(* ===== verification/PlatformTag.v ===== *)
(** * Platform tags

    [crates/uv-platform-tags/src/platform_tag.rs]: the tag that names the platform a wheel is for,
    what platforms it stands for, its text and its parser. A string is its list of bytes. *)

From stdpp Require Import base countable list option numbers decidable strings.
From Stdlib Require Import ZArith Lia.
From S2P Require Import Prelude Text Libraries VersionDisplay Platform.

Local Open Scope Z_scope.
Local Open Scope uv_scope.

(** ** Data *)

(** An opaque suffix with a release and an architecture. *)
Definition ReleaseArch : Type := list Z.

Inductive PlatformTag : Type :=
| PlatformAny
| Manylinux (major minor : Z) (arch : Arch)
| Manylinux1 (arch : Arch)
| Manylinux2010 (arch : Arch)
| Manylinux2014 (arch : Arch)
| Linux (arch : Arch)
| Musllinux (major minor : Z) (arch : Arch)
| Macos (major minor : Z) (binary_format : BinaryFormat)
| Win32
| WinAmd64
| WinArm64
| WinIa64
| Android (api_level : Z) (abi : AndroidAbi)
| FreeBsd (release_arch : ReleaseArch)
| NetBsd (release_arch : ReleaseArch)
| OpenBsd (release_arch : ReleaseArch)
| Dragonfly (release_arch : ReleaseArch)
| Haiku (release_arch : ReleaseArch)
| Illumos (release_arch : ReleaseArch)
| Solaris (release_arch : ReleaseArch)
| Pyodide (major minor : Z)
| PyEmscripten (major minor : Z)
| Ios (major minor : Z) (multiarch : IosMultiarch).

#[export] Instance platform_tag_eq_dec : EqDecision PlatformTag.
Proof. unfold EqDecision, ReleaseArch. solve_decision. Defined.

(** The enumerations by number. *)
Definition arches : list Arch :=
  [Aarch64; Armv5TEL; Armv6L; Armv7L; Powerpc64Le; Powerpc64; Powerpc; X86; X86_64; S390X;
   LoongArch64; Riscv64; Wasm32].
Definition binary_formats : list BinaryFormat :=
  [BinArm64; BinFat; BinFat32; BinFat64; BinI386; BinIntel; BinPpc; BinPpc64; BinUniversal;
   BinUniversal2; BinX86_64].
Definition android_abis : list AndroidAbi := [ArmeabiV7a; Arm64V8a; AndroidX86; AndroidX86_64].
Definition ios_multiarches : list IosMultiarch := [Arm64Device; Arm64Simulator; X86_64Simulator].

Definition index_of `{EqDecision A} (l : list A) (x : A) : nat :=
  default 0%nat (fst <$> list_find (x =.) l).
Definition nth_of {A : Type} (d : A) (l : list A) (n : nat) : A := default d (l !! n).

Definition platform_tag_code (t : PlatformTag) : nat * list Z * nat :=
  match t with
  | PlatformAny => (0, [], 0)
  | Manylinux major minor arch => (1, [major; minor], index_of arches arch)
  | Manylinux1 arch => (2, [], index_of arches arch)
  | Manylinux2010 arch => (3, [], index_of arches arch)
  | Manylinux2014 arch => (4, [], index_of arches arch)
  | Linux arch => (5, [], index_of arches arch)
  | Musllinux major minor arch => (6, [major; minor], index_of arches arch)
  | Macos major minor f => (7, [major; minor], index_of binary_formats f)
  | Win32 => (8, [], 0)
  | WinAmd64 => (9, [], 0)
  | WinArm64 => (10, [], 0)
  | WinIa64 => (11, [], 0)
  | Android level abi => (12, [level], index_of android_abis abi)
  | FreeBsd r => (13, r, 0)
  | NetBsd r => (14, r, 0)
  | OpenBsd r => (15, r, 0)
  | Dragonfly r => (16, r, 0)
  | Haiku r => (17, r, 0)
  | Illumos r => (18, r, 0)
  | Solaris r => (19, r, 0)
  | Pyodide major minor => (20, [major; minor], 0)
  | PyEmscripten major minor => (21, [major; minor], 0)
  | Ios major minor m => (22, [major; minor], index_of ios_multiarches m)
  end%nat.

Definition platform_tag_decode (c : nat * list Z * nat) : PlatformTag :=
  let '(n, l, i) := c in
  let major := nth_of 0 l 0 in
  let minor := nth_of 0 l 1 in
  let arch := nth_of Wasm32 arches i in
  match n with
  | 0 => PlatformAny
  | 1 => Manylinux major minor arch
  | 2 => Manylinux1 arch
  | 3 => Manylinux2010 arch
  | 4 => Manylinux2014 arch
  | 5 => Linux arch
  | 6 => Musllinux major minor arch
  | 7 => Macos major minor (nth_of BinFat binary_formats i)
  | 8 => Win32
  | 9 => WinAmd64
  | 10 => WinArm64
  | 11 => WinIa64
  | 12 => Android major (nth_of AndroidX86 android_abis i)
  | 13 => FreeBsd l
  | 14 => NetBsd l
  | 15 => OpenBsd l
  | 16 => Dragonfly l
  | 17 => Haiku l
  | 18 => Illumos l
  | 19 => Solaris l
  | 20 => Pyodide major minor
  | 21 => PyEmscripten major minor
  | _ => Ios major minor (nth_of Arm64Device ios_multiarches i)
  end%nat.

#[export] Instance platform_tag_countable : Countable PlatformTag.
Proof.
  apply (inj_countable' platform_tag_code platform_tag_decode).
  intros [| ? ? []|[]|[]|[]|[]|? ? []|? ? []| | | | |? []| | | | | | | | | | ? ? []]; reflexivity.
Defined.

Inductive ParsePlatformTagError : Type :=
| PlatformUnknownFormat (tag : list Z)
| PlatformInvalidFormat (platform tag : list Z)
| PlatformInvalidMajorVersion (platform tag : list Z)
| PlatformInvalidMinorVersion (platform tag : list Z)
| PlatformInvalidArch (platform tag : list Z)
| PlatformInvalidApiLevel (platform tag : list Z)
| PlatformInvalidCharacters (tag : list Z).

Inductive ParseReleaseArchError : Type := mkParseReleaseArchError.

(** ** What a tag stands for *)

Definition platform_tag_pretty (t : PlatformTag) : option (list Z) :=
  match t with
  | PlatformAny => None
  | Manylinux _ _ _ => Some (bytes "Linux")
  | Manylinux1 _ => Some (bytes "Linux")
  | Manylinux2010 _ => Some (bytes "Linux")
  | Manylinux2014 _ => Some (bytes "Linux")
  | Linux _ => Some (bytes "Linux")
  | Musllinux _ _ _ => Some (bytes "Linux")
  | Macos _ _ _ => Some (bytes "macOS")
  | Win32 => Some (bytes "Windows")
  | WinAmd64 => Some (bytes "Windows")
  | WinArm64 => Some (bytes "Windows")
  | WinIa64 => Some (bytes "Windows")
  | Android _ _ => Some (bytes "Android")
  | FreeBsd _ => Some (bytes "FreeBSD")
  | NetBsd _ => Some (bytes "NetBSD")
  | OpenBsd _ => Some (bytes "OpenBSD")
  | Dragonfly _ => Some (bytes "DragonFly")
  | Haiku _ => Some (bytes "Haiku")
  | Illumos _ => Some (bytes "Illumos")
  | Solaris _ => Some (bytes "Solaris")
  | Pyodide _ _ => Some (bytes "Pyodide")
  | PyEmscripten _ _ => Some (bytes "Emscripten")
  | Ios _ _ _ => Some (bytes "iOS")
  end.

Definition is_any (t : PlatformTag) : bool :=
  match t with PlatformAny => true | _ => false end.

Definition is_manylinux (t : PlatformTag) : bool :=
  match t with
  | Manylinux _ _ _ | Manylinux1 _ | Manylinux2010 _ | Manylinux2014 _ => true
  | _ => false
  end.

Definition is_linux (t : PlatformTag) : bool :=
  match t with
  | Manylinux _ _ _ | Manylinux1 _ | Manylinux2010 _ | Manylinux2014 _ | Musllinux _ _ _
  | Linux _ => true
  | _ => false
  end.

Definition is_macos (t : PlatformTag) : bool :=
  match t with Macos _ _ _ => true | _ => false end.

Definition is_android (t : PlatformTag) : bool :=
  match t with Android _ _ => true | _ => false end.

Definition is_windows (t : PlatformTag) : bool :=
  match t with Win32 | WinAmd64 | WinArm64 | WinIa64 => true | _ => false end.

Definition is_arm (t : PlatformTag) : bool :=
  match t with
  | Manylinux _ _ Aarch64 | Manylinux1 Aarch64 | Manylinux2010 Aarch64 | Manylinux2014 Aarch64
  | Linux Aarch64 | Musllinux _ _ Aarch64 | Macos _ _ BinArm64
  | Ios _ _ (Arm64Device | Arm64Simulator) | WinArm64 | Android _ Arm64V8a => true
  | _ => false
  end.

Definition is_x86_64 (t : PlatformTag) : bool :=
  match t with
  | Manylinux _ _ X86_64 | Manylinux1 X86_64 | Manylinux2010 X86_64 | Manylinux2014 X86_64
  | Linux X86_64 | Musllinux _ _ X86_64 | Macos _ _ BinX86_64 | Ios _ _ X86_64Simulator
  | WinAmd64 => true
  | _ => false
  end.

Definition is_x86 (t : PlatformTag) : bool :=
  match t with
  | Manylinux _ _ X86 | Manylinux1 X86 | Manylinux2010 X86 | Manylinux2014 X86 | Linux X86
  | Musllinux _ _ X86 | Macos _ _ BinI386 | Win32 => true
  | _ => false
  end.

Definition is_ppc64le (t : PlatformTag) : bool :=
  match t with
  | Manylinux _ _ Powerpc64Le | Manylinux2014 Powerpc64Le | Linux Powerpc64Le
  | Musllinux _ _ Powerpc64Le => true
  | _ => false
  end.

Definition is_ppc64 (t : PlatformTag) : bool :=
  match t with
  | Manylinux _ _ Powerpc64 | Manylinux2014 Powerpc64 | Linux Powerpc64
  | Musllinux _ _ Powerpc64 => true
  | _ => false
  end.

Definition is_s390x (t : PlatformTag) : bool :=
  match t with
  | Manylinux _ _ S390X | Manylinux2014 S390X | Linux S390X | Musllinux _ _ S390X => true
  | _ => false
  end.

Definition is_riscv64 (t : PlatformTag) : bool :=
  match t with
  | Manylinux _ _ Riscv64 | Linux Riscv64 | Musllinux _ _ Riscv64 => true
  | _ => false
  end.

Definition is_loongarch64 (t : PlatformTag) : bool :=
  match t with
  | Manylinux _ _ LoongArch64 | Linux LoongArch64 | Musllinux _ _ LoongArch64 => true
  | _ => false
  end.

Definition is_armv7l (t : PlatformTag) : bool :=
  match t with
  | Manylinux _ _ Armv7L | Manylinux2014 Armv7L | Linux Armv7L | Musllinux _ _ Armv7L => true
  | _ => false
  end.

Definition is_armv6l (t : PlatformTag) : bool :=
  match t with
  | Manylinux _ _ Armv6L | Manylinux2014 Armv6L | Linux Armv6L | Musllinux _ _ Armv6L => true
  | _ => false
  end.

(** ** Display *)

Definition platform_tag_display (t : PlatformTag) : list Z :=
  match t with
  | PlatformAny => bytes "any"
  | Manylinux major minor arch =>
      bytes "manylinux_" ++ print_u64 major ++ bytes "_" ++ print_u64 minor ++ bytes "_"
        ++ arch_display arch
  | Manylinux1 arch => bytes "manylinux1_" ++ arch_display arch
  | Manylinux2010 arch => bytes "manylinux2010_" ++ arch_display arch
  | Manylinux2014 arch => bytes "manylinux2014_" ++ arch_display arch
  | Linux arch => bytes "linux_" ++ arch_display arch
  | Musllinux major minor arch =>
      bytes "musllinux_" ++ print_u64 major ++ bytes "_" ++ print_u64 minor ++ bytes "_"
        ++ arch_display arch
  | Macos major minor format =>
      bytes "macosx_" ++ print_u64 major ++ bytes "_" ++ print_u64 minor ++ bytes "_"
        ++ binary_format_name format
  | Win32 => bytes "win32"
  | WinAmd64 => bytes "win_amd64"
  | WinArm64 => bytes "win_arm64"
  | WinIa64 => bytes "win_ia64"
  | Android api_level abi =>
      bytes "android_" ++ print_u64 api_level ++ bytes "_" ++ android_abi_name abi
  | FreeBsd release_arch => bytes "freebsd_" ++ release_arch
  | NetBsd release_arch => bytes "netbsd_" ++ release_arch
  | OpenBsd release_arch => bytes "openbsd_" ++ release_arch
  | Dragonfly release_arch => bytes "dragonfly_" ++ release_arch
  | Haiku release_arch => bytes "haiku_" ++ release_arch
  | Illumos release_arch => bytes "illumos_" ++ release_arch
  | Solaris release_arch => bytes "solaris_" ++ release_arch ++ bytes "_64bit"
  | Pyodide major minor =>
      bytes "pyodide_" ++ print_u64 major ++ bytes "_" ++ print_u64 minor ++ bytes "_wasm32"
  | PyEmscripten major minor =>
      bytes "pyemscripten_" ++ print_u64 major ++ bytes "_" ++ print_u64 minor ++ bytes "_wasm32"
  | Ios major minor multiarch =>
      bytes "ios_" ++ print_u64 major ++ bytes "_" ++ print_u64 minor ++ bytes "_"
        ++ ios_multiarch_name multiarch
  end.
==================================================
### THE TASK
The lines holding the word "default" are the answer. Find them in the entries and copy them.

### WRITTEN RESPONSE
  default 0%nat (fst <$> list_find (x =.) l).
Definition nth_of {A : Type} (d : A) (l : list A) (n : nat) : A := default d (l !! n).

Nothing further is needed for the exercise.